[Dataset entries]

Lemma services_objects_run table services ids kt :
  length ids = length services → NoDup (sv_dispatchMapName <$> services) →
  (∀ sv, sv ∈ services → kt_maps kt !! sv_dispatchMapName sv = None) →
  ∃ kt', table_ops (concat (zip_with (service_objects table) ids services)) kt = Some kt' ∧
    kt_hooks kt' = kt_hooks kt ∧ adds_chains (service_chain_names services) kt kt' ∧
    (∀ sv, sv ∈ services → kt_maps kt' !! sv_dispatchMapName sv = Some (serviceDispatchMapElements sv)) ∧
    (∀ m, m ∉ sv_dispatchMapName <$> services → kt_maps kt' !! m = kt_maps kt !! m).
Proof.
  revert ids kt. induction services as [|sv services IH]; intros [|id ids] kt Hlen Hnd Hfresh; try done.
  { exists kt. split_and!; try done; set_solver. }
  rewrite list.fmap_cons in Hnd. apply list.NoDup_cons in Hnd as [Hsv Hnd].
  destruct (service_objects_run table id sv kt) as (kt1 & Hops & Hh & Hm & Hc); [apply Hfresh; by left|].
  destruct (IH ids kt1) as (kt' & Hops' & Hh' & Hc' & Hm1 & Hm2); [simpl in Hlen; lia|done| |].
  { intros sv' Hsv'. rewrite Hm, lookup_insert_ne; [apply Hfresh; by right|].
    intros Heq. apply Hsv. rewrite Heq. by apply list_elem_of_fmap_2. }
  exists kt'. cbn [zip_with concat]. rewrite (table_ops_app _ _ _ _ Hops). split_and!; [done|congruence| | |].
  - intros n. rewrite Hc', Hc. unfold service_chain_names. rewrite bind_cons.
    destruct (decide (n ∈ services ≫= service_names)) as [Hin|Hin].
    + rewrite (decide_True (P := n ∈ service_names sv ++ _)) by (apply list.elem_of_app; by right).
      by case_decide.
    + destruct (decide (n ∈ service_names sv)) as [Hin'|Hin'].
      * by rewrite decide_True by (apply list.elem_of_app; by left).
      * rewrite decide_False; [done|]. by intros [?|?]%list.elem_of_app.
  - intros sv' [->|Hin]%list.elem_of_cons; [|by apply Hm1]. rewrite Hm2 by done. by rewrite Hm, lookup_insert_eq.
  - intros m Hne. rewrite list.fmap_cons in Hne. apply not_elem_of_cons in Hne as [Hne Hin].
    rewrite Hm2 by done. by rewrite Hm, lookup_insert_ne.
Qed.

End phases.

(** The rules a list of (chain, rule) pairs adds to a chain. *)
Definition rules_for (n : string) (pairs : list (Chain * list expr)) : list (list expr) :=
  snd <$> filter (λ p, ch_Name p.1 = n) pairs.

Lemma rules_for_app n ps1 ps2 : rules_for n (ps1 ++ ps2) = rules_for n ps1 ++ rules_for n ps2.
Proof. unfold rules_for. by rewrite list.filter_app, fmap_app. Qed.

Work request: Above are the records; copy exactly the lines from the line with "Definition rules_for (n" through the line with "Lemma rules_for_app n", both included.

Answer box:
Definition rules_for (n : string) (pairs : list (Chain * list expr)) : list (list expr) :=
  snd <$> filter (λ p, ch_Name p.1 = n) pairs.

Lemma rules_for_app n ps1 ps2 : rules_for n (ps1 ++ ps2) = rules_for n ps1 ++ rules_for n ps2.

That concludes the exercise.